* Problem to work on *
Please give an exact transcription of the records shown below.

START Information

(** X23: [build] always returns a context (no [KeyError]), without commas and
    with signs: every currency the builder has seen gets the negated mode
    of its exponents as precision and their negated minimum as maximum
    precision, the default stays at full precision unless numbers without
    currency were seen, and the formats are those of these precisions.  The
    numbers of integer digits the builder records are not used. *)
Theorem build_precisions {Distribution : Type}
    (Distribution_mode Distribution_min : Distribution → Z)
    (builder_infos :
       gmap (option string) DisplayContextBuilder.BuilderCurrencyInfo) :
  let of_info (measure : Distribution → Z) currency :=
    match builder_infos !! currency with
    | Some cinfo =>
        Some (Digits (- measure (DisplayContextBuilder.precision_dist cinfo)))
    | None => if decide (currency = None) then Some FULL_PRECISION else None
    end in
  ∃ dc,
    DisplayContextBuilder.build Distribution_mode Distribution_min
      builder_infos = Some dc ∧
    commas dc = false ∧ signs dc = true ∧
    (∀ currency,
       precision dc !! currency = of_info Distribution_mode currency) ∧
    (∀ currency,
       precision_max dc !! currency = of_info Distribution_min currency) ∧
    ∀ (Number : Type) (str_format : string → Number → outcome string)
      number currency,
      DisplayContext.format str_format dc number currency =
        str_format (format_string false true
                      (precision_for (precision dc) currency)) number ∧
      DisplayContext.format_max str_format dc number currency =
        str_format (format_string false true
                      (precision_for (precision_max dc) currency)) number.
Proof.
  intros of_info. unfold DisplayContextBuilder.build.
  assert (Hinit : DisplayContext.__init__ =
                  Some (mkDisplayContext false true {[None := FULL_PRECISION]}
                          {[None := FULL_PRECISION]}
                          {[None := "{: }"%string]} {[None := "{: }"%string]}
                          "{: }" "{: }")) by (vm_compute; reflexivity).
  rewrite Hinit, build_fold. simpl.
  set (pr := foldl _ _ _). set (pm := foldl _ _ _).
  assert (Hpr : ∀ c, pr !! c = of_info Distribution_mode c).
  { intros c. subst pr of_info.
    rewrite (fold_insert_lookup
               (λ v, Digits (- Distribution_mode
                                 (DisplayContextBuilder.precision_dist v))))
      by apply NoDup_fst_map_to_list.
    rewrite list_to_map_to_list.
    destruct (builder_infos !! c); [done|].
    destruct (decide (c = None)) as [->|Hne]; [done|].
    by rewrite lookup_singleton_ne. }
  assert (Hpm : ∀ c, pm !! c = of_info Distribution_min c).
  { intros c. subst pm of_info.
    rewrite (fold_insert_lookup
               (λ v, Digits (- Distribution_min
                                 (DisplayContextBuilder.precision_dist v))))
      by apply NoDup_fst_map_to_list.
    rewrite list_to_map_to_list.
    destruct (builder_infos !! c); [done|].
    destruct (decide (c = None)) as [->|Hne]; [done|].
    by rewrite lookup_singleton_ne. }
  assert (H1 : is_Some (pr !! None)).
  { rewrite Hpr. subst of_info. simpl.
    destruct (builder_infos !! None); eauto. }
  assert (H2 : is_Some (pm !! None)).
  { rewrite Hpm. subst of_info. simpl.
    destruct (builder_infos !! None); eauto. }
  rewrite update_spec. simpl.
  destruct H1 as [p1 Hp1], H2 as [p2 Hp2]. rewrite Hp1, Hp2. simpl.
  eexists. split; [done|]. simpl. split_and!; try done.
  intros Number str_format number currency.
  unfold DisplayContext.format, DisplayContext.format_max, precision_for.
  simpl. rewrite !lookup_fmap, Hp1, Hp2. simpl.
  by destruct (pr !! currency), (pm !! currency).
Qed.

END Information

* Output for this exercise *
(** X23: [build] always returns a context (no [KeyError]), without commas and
    with signs: every currency the builder has seen gets the negated mode
    of its exponents as precision and their negated minimum as maximum
    precision, the default stays at full precision unless numbers without
    currency were seen, and the formats are those of these precisions.  The
    numbers of integer digits the builder records are not used. *)
Theorem build_precisions {Distribution : Type}
    (Distribution_mode Distribution_min : Distribution → Z)
    (builder_infos :
       gmap (option string) DisplayContextBuilder.BuilderCurrencyInfo) :
  let of_info (measure : Distribution → Z) currency :=
    match builder_infos !! currency with
    | Some cinfo =>
        Some (Digits (- measure (DisplayContextBuilder.precision_dist cinfo)))
    | None => if decide (currency = None) then Some FULL_PRECISION else None
    end in
  ∃ dc,
    DisplayContextBuilder.build Distribution_mode Distribution_min
      builder_infos = Some dc ∧
    commas dc = false ∧ signs dc = true ∧
    (∀ currency,
       precision dc !! currency = of_info Distribution_mode currency) ∧
    (∀ currency,
       precision_max dc !! currency = of_info Distribution_min currency) ∧
    ∀ (Number : Type) (str_format : string → Number → outcome string)
      number currency,
      DisplayContext.format str_format dc number currency =
        str_format (format_string false true
                      (precision_for (precision dc) currency)) number ∧
      DisplayContext.format_max str_format dc number currency =
        str_format (format_string false true
                      (precision_for (precision_max dc) currency)) number.
Proof.
  intros of_info. unfold DisplayContextBuilder.build.
  assert (Hinit : DisplayContext.__init__ =
                  Some (mkDisplayContext false true {[None := FULL_PRECISION]}
                          {[None := FULL_PRECISION]}
                          {[None := "{: }"%string]} {[None := "{: }"%string]}
                          "{: }" "{: }")) by (vm_compute; reflexivity).
  rewrite Hinit, build_fold. simpl.
  set (pr := foldl _ _ _). set (pm := foldl _ _ _).
  assert (Hpr : ∀ c, pr !! c = of_info Distribution_mode c).
  { intros c. subst pr of_info.
    rewrite (fold_insert_lookup
               (λ v, Digits (- Distribution_mode
                                 (DisplayContextBuilder.precision_dist v))))
      by apply NoDup_fst_map_to_list.
    rewrite list_to_map_to_list.
    destruct (builder_infos !! c); [done|].
    destruct (decide (c = None)) as [->|Hne]; [done|].
    by rewrite lookup_singleton_ne. }
  assert (Hpm : ∀ c, pm !! c = of_info Distribution_min c).
  { intros c. subst pm of_info.
    rewrite (fold_insert_lookup
               (λ v, Digits (- Distribution_min
                                 (DisplayContextBuilder.precision_dist v))))
      by apply NoDup_fst_map_to_list.
    rewrite list_to_map_to_list.
    destruct (builder_infos !! c); [done|].
    destruct (decide (c = None)) as [->|Hne]; [done|].
    by rewrite lookup_singleton_ne. }
  assert (H1 : is_Some (pr !! None)).
  { rewrite Hpr. subst of_info. simpl.
    destruct (builder_infos !! None); eauto. }
  assert (H2 : is_Some (pm !! None)).
  { rewrite Hpm. subst of_info. simpl.
    destruct (builder_infos !! None); eauto. }
  rewrite update_spec. simpl.
  destruct H1 as [p1 Hp1], H2 as [p2 Hp2]. rewrite Hp1, Hp2. simpl.
  eexists. split; [done|]. simpl. split_and!; try done.
  intros Number str_format number currency.
  unfold DisplayContext.format, DisplayContext.format_max, precision_for.
  simpl. rewrite !lookup_fmap, Hp1, Hp2. simpl.
  by destruct (pr !! currency), (pm !! currency).
Qed.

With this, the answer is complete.